Be Sun Smart

UV Rays

Summer is when we spend more time outdoors, mostly for family gatherings and recreational sports. But some people are outdoors in search of a deep sun tan. Those damaging amounts of Ultraviolet rays on skin can cause not only a sunburn, but long term damage to skin that can also lead to skin cancer.

Exposure to UV radiation is the main factor that causes skin cells to become cancer cells. Almost all skin cancers are caused by too much UV radiation from the sun.

Skin cancer develops in the epidermis cells, the top layer of the skin, when the body is unable to repair this damage. The cell can begin to divide and grow in an uncontrolled way. This growth can eventually form a tumor.

Neighbors Emergency Center is dedicated to your well-being. If you have to be outside, there are a broad spectrum of sunscreens and preventative measures to let you enjoy summer in a sun smart way.

• Use sunscreen. This is the best way to protect your skin if you will be outside in direct sunlight for any extended period of time.
• 20 minute rule. Coat all exposed areas of skin with sunscreen at least 20 minutes before you head outside. This gives the sunscreen time to start protecting your skin before the first ray of light hits it.
• Be generous. It is estimated that seven teaspoons of sunscreen (one teaspoon per area) are needed to coat both arms, legs, torso, back and your face and neck before sun exposure starts.
• Reapply often. Put more sunscreen on after two hours if you will be swimming, sweating or toweling off.

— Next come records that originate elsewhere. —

(** * xgen: the Go emitter and the facet handlers of the XSD parser

    A shallow embedding of [genGo.go] (the code emitter for the Go target)
    and of the restriction handlers of the parser ([xmlSimpleType.go],
    [xmlRestriction.go], [xmlPattern.go], [xmlMinInclusive.go] and the
    handlers of [maxInclusive], [minLength] and [maxLength]), together with
    the properties of the emitter and of the parser that the design
    document states about them.

    Go strings are byte strings: [string] with [ascii] as the byte.  Go [int]
    is [Z]; [float64] is the IEEE-754 binary64 datum of [SpecFloat].  Go maps
    are [gmap]s, the mutable generator is threaded explicitly. *)

From Stdlib Require Import ZArith Ascii String DecimalString List Bool Lia.
From Stdlib Require Import Floats.SpecFloat.
From Stdlib Require Import DecimalZ DecimalPos.
From stdpp Require Import gmap strings list sorting.

Set Warnings "-register-all".
Local Open Scope Z_scope.

(** ** The fragments of Go's standard library the sources use *)

Module strings.

(** [strings.Join]. *)
Definition Join (elems : list string) (sep : string) : string :=
  String.concat sep elems.

(** Membership of a byte in a string. *)
Fixpoint IndexByte (c : ascii) (s : string) : bool :=
  match s with
  | EmptyString => false
  | String d s' => if Ascii.eqb c d then true else IndexByte c s'
  end.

Choose the right sunscreen
• Choose a “broad-spectrum” protection. Sunscreens with this label protect against both UVA and UVB rays. All sunscreen products protect against UVB rays, which are the main cause of sunburn. But UVA rays also contribute to skin cancer and premature aging.
• Choose a sunscreen with a sun protection factor (SPF) of 30 or higher. The SPF number is the level of protection the sunscreen provides against UVB rays. Higher SPF numbers mean more protection. SPF 15 filters out about 93% of UVB rays; SPF 30 filters out about 97%; SPF 50 filters about 98%, and SPF 100 filters about 99%. No sunscreen protects you completely.
• “Water resistant” does not mean “waterproof.” No sunscreens are waterproof or “sweatproof”. If a product’s front label makes claims of being water resistant, it must specify whether it lasts for 40 minutes or 80 minutes while swimming or sweating.

Cover up
• Wear pants and long sleeve shirts. Shirts with collars provide the best protection.
• Hats are necessary. The most sensitive skin is on your face and neck. Wide brim hats work the best; a brim all the way around the hat helps protect your nose, eyes, cheeks, ears and neck.
• Protect your eyes. Wear sunglasses that have 100% UVA and UVB protection. The tighter they fit and the more they wrap around the sides of your eyes, the better. Sunglasses also help protect the sensitive skin around your eyes and can help prevent wrinkles and crow’s feet.

It’s good to love the sun. But love your skin more. It will thank you for it and give you years of protection into the future.